I agree that the question was answered completely. Thanks.

Why not set /arch:SSE2 or AVX for the Microsoft compiler?  Mixed x87 and SSE2 will never produce high quality code generation.

>>>I agree that the question was answered completely. Thanks.>>>

Agree with you that question is answered completely.

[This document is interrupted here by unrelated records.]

(** * Quotation Management RAG API: document builder, index gateway and
      answer synthesizer of [app/embedding_service.py], with the request
      model of [main.py].

    The service is string formatting around two external collaborators, a
    sentence-embedding model and a vector index.  The collaborators are
    opaque here: they are the variables of [Section Service].  Python
    dictionaries are finite maps from strings to values, Python exceptions
    are explicit results, the logger and the external state are threaded
    through a small state-and-exception monad. *)

From Stdlib Require Import ZArith String Ascii List Lia.
From Stdlib Require Import Numbers.DecimalString Numbers.DecimalPos Numbers.DecimalZ.
From Stdlib Require Import Floats.PrimFloat Floats.SpecFloat Floats.FloatOps Uint63.
From stdpp Require Import base option list strings gmap fin_maps.

Local Open Scope string_scope.
Local Open Scope Z_scope.
Local Open Scope list_scope.

(** ** Python values of a quotation record

    The fields of [QuotationItemCreate] are [Optional[int]],
    [Optional[str]] and [Optional[float]]; a record reaches the service as
    a [dict] from field names to such values. *)

Inductive value : Type :=
| VNone
| VInt (n : Z)
| VFloat (x : float)
| VStr (s : string).

Abbreviation record := (gmap string value).

(** [bool(v)]: [None], [0], [0.0], [-0.0] and [''] are false. *)
Definition truthy (v : value) : bool :=
  match v with
  | VNone => false
  | VInt n => negb (n =? 0)
  | VFloat x => negb (PrimFloat.eqb x PrimFloat.zero)
  | VStr s => negb (String.eqb s "")
  end.

(** [str(n)] of a Python [int]: decimal digits, a leading [-] when negative. *)
Definition str_int (n : Z) : string := NilZero.string_of_int (Z.to_int n).

(** ** Exceptions, log records, and the vector index interface *)

(** A Python exception: its class and [str(e)]. *)
Record exception : Type := Exception { exn_class : string; exn_str : string }.

Inductive level : Type := INFO | ERROR.

Abbreviation log_record := (level * string)%type.

(** Keyword arguments of [collection.add]: four parallel lists. *)
Record add_request (embedding : Type) : Type := AddRequest {
  embeddings : list embedding;
  documents : list string;
  metadatas : list record;
  ids : list string
}.

Arguments AddRequest {embedding} _ _ _ _.
Arguments embeddings {embedding} _.
Arguments documents {embedding} _.
Arguments metadatas {embedding} _.
Arguments ids {embedding} _.

(** What [collection.query] returns: for each of the three keys either
    [None] or one inner list per query embedding. *)
Record chroma_result : Type := ChromaResult {
  res_documents : option (list (list string));
  res_metadatas : option (list (list record));
  res_distances : option (list (list float))
}.

(** The dictionary built by [query]. *)
Record query_result : Type := QueryResultDict {
  q_question : string;
  q_documents : list string;
  q_metadatas : list record;
  q_distances : list float;
  q_count : Z
}.

(** [x[0] if x else []] on an optional list of lists: [None] and [[]] are
    false. *)
Definition first_or_empty {A : Type} (x : option (list (list A))) : list A :=
  match x with
  | Some (inner :: _) => inner
  | _ => []
  end.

Code generation is another problem. I do not think any C compilers can generate the best code. I am more concerned on following asm code in a kernel that will be executed thousands and thousands times. I want to all memory access to be removed from kernel function. For example,

init:

// _asm MOVDQA xmm, xmmword ptr [ mmValue0 ]
00404731 movdqa xmm8,xmmword ptr [mmValue0]

kernel:

use xmm8 as a constant

A solution requires to use another group of registers xmm8-xmm15 or ymm8-ymm15. Unfortunately this must be 64-bit x64 platform. So the code like the example of iliyapolak and the optimized AVX IDCT code from Intel  http://software.intel.com/en-us/articles/using-intel-advanced-vector-ext... can be faster.

If x86 has constant registers and allow direct constant loading, there is no need to further optimization.  

>>>A solution requires to use another group of registers xmm8-xmm15 or ymm8-ymm15. Unfortunately this must be 64-bit x64 platform. So the code like the example of iliyapolak>>>

Even without the usage of additional XMM8-XMM15 and YMMn registers my code which was presented as an example can be effectively optimized.If you are intrested please follow this link http://software.intel.com/en-us/forums/topic/347470

>>>am more concerned on following asm code in a kernel that will be executed thousands and thousands times. I want to all memory access to be removed from kernel function>>>

What do you mean by "kernel" and "kernel function"?Are you referring to the kernel mode of operation or maybe  some kind of mathematical kernel (like a gaussian) which has to operate on some data set.

>>>If x86 has constant registers and allow direct constant loading>>>

Afaik so called constant register on some microarchitecture are read-only registers which holds a constant values like zero or pi.I do not think that x86 gp and SSE registers can be classified as a constant read only registers.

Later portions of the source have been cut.